Friday, July 22, 2011

"It was your heart on the line."


I catch myself rounding up again today, just as I did yesterday and the day before.  I relate to the baby quest’s two-weeks-wait the same way I do to my payday two-weeks-wait: 

“Okay, today is Friday, which is pretty much the same as Saturday, which is just before Sunday, so we’re pretty much there.”   

And, like the payday wait, there’s no advantage to being close except to imagine the other side.  “Soon I can fill my gas tank!” doesn’t dim the blinking light on my dash, nor does a finger-crossing “Soon we’ll be pregnant” allow me the relief that plus sign could bring.

The balancing act, though, continues to be between optimistic impatience and fearful reluctance.  I can’t wait till we test because I can so easily imagine the plus sign and the tears and the subsequent hugging and texting, but I also want to drag these few last days out, lest the tears and hugging come after a minus sign.  Things are so upbeat and hopeful in our household right now that I dread giving it up; I want to cling to the few moments of happiness this process affords us.  There’s not a lot.

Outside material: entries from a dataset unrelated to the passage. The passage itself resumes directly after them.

Lemma stale_entry_is_replaced_witness :
  (getServerStatus "worker" MoreSamples.outdated).1
  = Returned (ServerStatus true)
  ∧ screenSessionCache (getServerStatus "worker" MoreSamples.outdated).2
      !! "lab-host"
    = Some (mkEntry 1000 ["worker_a"])
  ∧ now (getServerStatus "worker" MoreSamples.outdated).2 = 1030.
Proof.
  assert (Hstale :
    screenSessionCache MoreSamples.outdated !! host Samples.worker = None
    ∨ ∃ entry,
        screenSessionCache MoreSamples.outdated !! host Samples.worker
        = Some entry
        ∧ 5000 ≤ now MoreSamples.outdated - timestamp entry).
  { right. exists (mkEntry (-4000) ["old_session"]). split; [reflexivity|].
    vm_compute. discriminate. }
  destruct (stale_entry_is_replaced MoreSamples.outdated "worker"
              Samples.worker 30 Samples.answering []
              Samples.listing (Some 0) None eq_refl Hstale eq_refl eq_refl)
    as (H1 & H2 & H3 & _).
  split; [exact H1|]. split; [|exact H3].
  rewrite H2. reflexivity.
Defined.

My Facebook friend’s first negative was, I’m ashamed to say, easy to set aside in some ways: “Aww, that’s the first.  Hardly anyone gets it the first time, so don’t take it to heart.”  But, truly, every negative is heartbreaking.  The first one tore us up, and so did the second.  As much as we’ve gotten numb and detached as the process goes on, those first moments after the period starts are wrenching.  It feels like you can’t come back from it.

Heather and I talk about our early optimism and misguided relationship to statistics—how we thought we might be one of those rare couples who gets pregnant the first time, or that we’d certainly earned it after three painful negatives—and say that we should have accepted that it was going to take a long time and be hurtful.  But, fuck, nothing about insemination is casual. 

You’ve got to chart beforehand (or, anyhow, you should) and buy all sorts of equipment, learn the difference between lotiony and egg-white texture in cervical mucus, pick a donor, find and deal with a doctor (and pay her), order the sperm at just the right time, deal with dry ice and thawing, practice with syringes, keep from hurting or being hurt by your partner…  There’s no way to do it with a shrug of the shoulders.  “Pick the cheapest sperm and we’ll use a turkey baster on day 14.”  It just isn’t an option.  Every time you inseminate, you’re bringing all that preparation and longing with you, and every time you get a negative, it’s all swept away.

I have this uncharacteristic confidence about #7, so I feel a distance between myself and that grief, but the little m is flashing on our fertility monitor; Heather could start bleeding at any time.  I might get a phone call in ten minutes to say she’s spotting, and we’ll fake ourselves out, but I know what that means, and I know that I’ll want to hide under the covers for days.  Every second of pleasure and presumption could be gone.